L’obiettivo è comprendere a fondo come un boss tra i più ricercati in Italia sia riuscito a vivere così a lungo lontano dalle patrie galere, contando evidentemente su una vera e propria rete che, anche attraverso i sentimenti, ha saputo offrire al latitante un appiglio sicuro. Per anni si è creduto che il potere di Messina Denaro derivasse solo dai suoi sodali maschi, ma oggi appare chiaro come, in realtà, il sostegno femminile sia stato altrettanto determinante. Non si parla soltanto di donne “vittime” o sottomesse, bensì di soggetti che, in alcuni casi, avrebbero svolto un ruolo attivo e strategico nella protezione del boss, consapevoli, secondo la ricostruzione, di essere parte di un ingranaggio criminale ben oliato.
Restano da chiarire molti aspetti: dove si trovassero i luoghi di incontro, chi fornisse i mezzi per gli spostamenti, come venissero gestiti i canali di comunicazione più sicuri e chi, all’interno della compagine mafiosa, coordinasse tali operazioni in sinergia con gli spostamenti effettivi di Messina Denaro.

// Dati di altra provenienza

(* ===== verification/Palloc.v ===== *)
(** The page allocator: threads/palloc.c of Project5, and the address arithmetic
    of threads/vaddr.h. *)
From S2P Require Import Prelude Block Bitmap.
Local Open Scope Z_scope.

(** ** Virtual addresses *)

Definition PGBITS : Z := 12.
(** vaddr.h 20 PGSIZE *)
Definition PGSIZE : Z := Z.shiftl 1 PGBITS.
(** vaddr.h 15-21 PGMASK *)
Definition PGMASK : Z := Z.shiftl (Z.shiftl 1 PGBITS - 1) 0.
Definition PHYS_BASE : Z := 3221225472.

(** vaddr.h 24-26 pg_ofs *)
Definition pg_ofs (va : Z) : Z := Z.land va PGMASK.

(** vaddr.h 29-31 pg_no *)
Definition pg_no (va : Z) : Z := Z.shiftr va PGBITS.

(** vaddr.h 34-36 pg_round_up *)
Definition pg_round_up (va : Z) : Z := Z.land (u32 (va + PGSIZE - 1)) (not32 PGMASK).

(** vaddr.h 39-41 pg_round_down *)
Definition pg_round_down (va : Z) : Z := Z.land va (not32 PGMASK).

(** vaddr.h 56-60 is_user_vaddr *)
Definition is_user_vaddr (vaddr : Z) : bool := bool_decide (vaddr < PHYS_BASE).

(** vaddr.h 63-67 is_kernel_vaddr *)
Definition is_kernel_vaddr (vaddr : Z) : bool := bool_decide (PHYS_BASE ≤ vaddr).

(** vaddr.h 71-77 ptov *)
Definition ptov (paddr : Z) : outcome Z :=
  ASSERT (bool_decide (paddr < PHYS_BASE));;; Ret (u32 (paddr + PHYS_BASE)).

(** vaddr.h 81-87 vtop *)
Definition vtop (vaddr : Z) : outcome Z :=
  ASSERT (is_kernel_vaddr vaddr);;; Ret (vaddr - PHYS_BASE).

(** ** Pools *)

(** palloc.c 28-34 pool.  The bits of [used_map] are in front of [base], so no
    page holds them. *)
Record pool := mkPool { lock : bool; used_map : bitmap; base : Z }.

(** palloc.c 36-37 kernel_pool, with the bytes of the kernel's memory *)
Record pages := mkPages { kernel_pool : pool; user_pool : pool; bytes : Z → Z }.

(** palloc.h 6-12 palloc_flags *)
Definition PAL_ASSERT : Z := 1.
Definition PAL_ZERO : Z := 2.
Definition PAL_USER : Z := 4.
Definition has (flags flag : Z) : bool := bool_decide (Z.land flags flag ≠ 0).

(** The pool to take pages from, or to give them back to. *)
Definition the_pool (user : bool) (s : pages) : pool := if user then user_pool s else kernel_pool s.
Definition set_pool (user : bool) (p : pool) (s : pages) : pages :=
  if user then mkPages (kernel_pool s) p (bytes s) else mkPages p (user_pool s) (bytes s).
Definition in_pool {A} (user : bool) (m : M pool A) : M pages A :=
  zoom (the_pool user) (set_pool user) m.

Definition on_lock (f : bool → outcome bool) : M pool unit := λ p,
  let* l := f (lock p) in Ret (tt, mkPool l (used_map p) (base p)).
Definition on_used_map {A} (f : bitmap → outcome (A * bitmap)) : M pool A := λ p,
  let* ' (a, b) := f (used_map p) in Ret (a, mkPool (lock p) b (base p)).

(** [memset (p, c, n)] on the kernel's memory. *)
Definition filled (p n c : Z) (m : Z → Z) : Z → Z := λ a,
  if decide (p ≤ a < p + n) then c else m a.
Definition memset (p c n : Z) : M pages unit :=
  modify (λ s, mkPages (kernel_pool s) (user_pool s) (filled p n c (bytes s))).

(** palloc.c 172-182 page_from_pool *)
Definition page_from_pool (p : pool) (page : Z) : bool :=
  let page_no := pg_no page in
  let start_page := pg_no (base p) in
  let end_page := u32 (start_page + bitmap_size (used_map p)) in
  bool_decide (start_page ≤ page_no) && bool_decide (page_no < end_page).

(** palloc.c 151-170 init_pool.  [words] is what is in the memory at [base]
    after the [struct bitmap], as far as the bitmap takes it. *)
Definition init_pool (start page_cnt : Z) (words : list Z) : outcome pool :=
  let bm_pages := DIV_ROUND_UP (bitmap_buf_size page_cnt) PGSIZE in
  if decide (bm_pages > page_cnt) then Err Panic
  else
    let page_cnt := page_cnt - bm_pages in
    let* map := bitmap_create_in_buf page_cnt words (u32 (bm_pages * PGSIZE)) in
    Ret (mkPool false map (u32 (start + bm_pages * PGSIZE))).

(** palloc.c 44-62 palloc_init *)
Definition palloc_init (init_ram_pages user_page_limit : Z) (kernel_words user_words : list Z)
    (memory : Z → Z) : outcome pages :=
  let* free_start := ptov (1024 * 1024) in
  let* free_end := ptov (u32 (init_ram_pages * PGSIZE)) in
  let free_pages := (free_end - free_start) / PGSIZE in
  let user_pages := free_pages / 2 in
  let user_pages := if decide (user_pages > user_page_limit) then user_page_limit else user_pages in
  let kernel_pages := free_pages - user_pages in
  let* k := init_pool free_start kernel_pages kernel_words in
  let* u := init_pool (u32 (free_start + kernel_pages * PGSIZE)) user_pages user_words in
  Ret (mkPages k u memory).

(** palloc.c 64-101 palloc_get_multiple *)
Definition palloc_get_multiple (flags page_cnt : Z) : M pages Z :=
  let user := has flags PAL_USER in
  if decide (page_cnt = 0) then ret 0
  else
    in_pool user (on_lock lock_acquire);;!
    let! page_idx := in_pool user (on_used_map (λ b, bitmap_scan_and_flip b 0 page_cnt false)) in
    in_pool user (on_lock lock_release);;!
    let! start := gets (λ s, base (the_pool user s)) in
    let pages := if decide (page_idx ≠ BITMAP_ERROR) then u32 (start + PGSIZE * page_idx) else 0 in
    (if decide (pages ≠ 0) then
      if has flags PAL_ZERO then memset pages 0 (u32 (PGSIZE * page_cnt)) else ret tt
    else if has flags PAL_ASSERT then throw Panic else ret tt);;!
    ret pages.

(** palloc.c 103-114 palloc_get_page *)
Definition palloc_get_page (flags : Z) : M pages Z := palloc_get_multiple flags 1.

(** palloc.c 116-142 palloc_free_multiple *)
Definition palloc_free_multiple (pages page_cnt : Z) : M Palloc.pages unit :=
  assertM (bool_decide (pg_ofs pages = 0));;!
  if decide (pages = 0 ∨ page_cnt = 0) then ret tt
  else
    let! k := gets kernel_pool in
    let! u := gets user_pool in
    let! user := (if page_from_pool k pages then ret false
                  else if page_from_pool u pages then ret true
                  else throw Panic) in
    let! start := gets (λ s, base (the_pool user s)) in
    let page_idx := pg_no pages - pg_no start in
    memset pages 204 (u32 (PGSIZE * page_cnt));;!
    let! b := gets (λ s, used_map (the_pool user s)) in
    let! all := lift (bitmap_all b page_idx page_cnt) in
    assertM all;;!
    in_pool user (on_used_map (λ b, let* b := bitmap_set_multiple b page_idx page_cnt false in Ret (tt, b))).

(** palloc.c 144-149 palloc_free_page *)
Definition palloc_free_page (page : Z) : M Palloc.pages unit := palloc_free_multiple page 1.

In definitiva, l’attuale quadro investigativo testimonia come le donne attorno a Messina Denaro non siano semplici comprimarie di passaggio, ma pedine importanti in una catena che ha permesso a un latitante carismatico e spietato di sottrarsi per decenni alla giustizia, grazie a un gioco di alleanze e contrapposizioni alimentato anche da sentimenti di gelosia, rivalità e speranza di ottenere vantaggi. Quello che emerge è uno scenario in cui l’amore, la passione e persino la maternità vengono strumentalizzati per consolidare il potere, rafforzare la segretezza e coprire le tracce di un uomo che ha saputo fare delle relazioni personali un vero e proprio dispositivo di difesa. Le indagini, tuttora in corso, proseguono proprio in questa direzione, cercando di decifrare ogni anello della catena che legava le donne al superlatitante, convinte o forse costrette, ma comunque complici di una storia che mescola crimine, tradimento e desiderio di potere.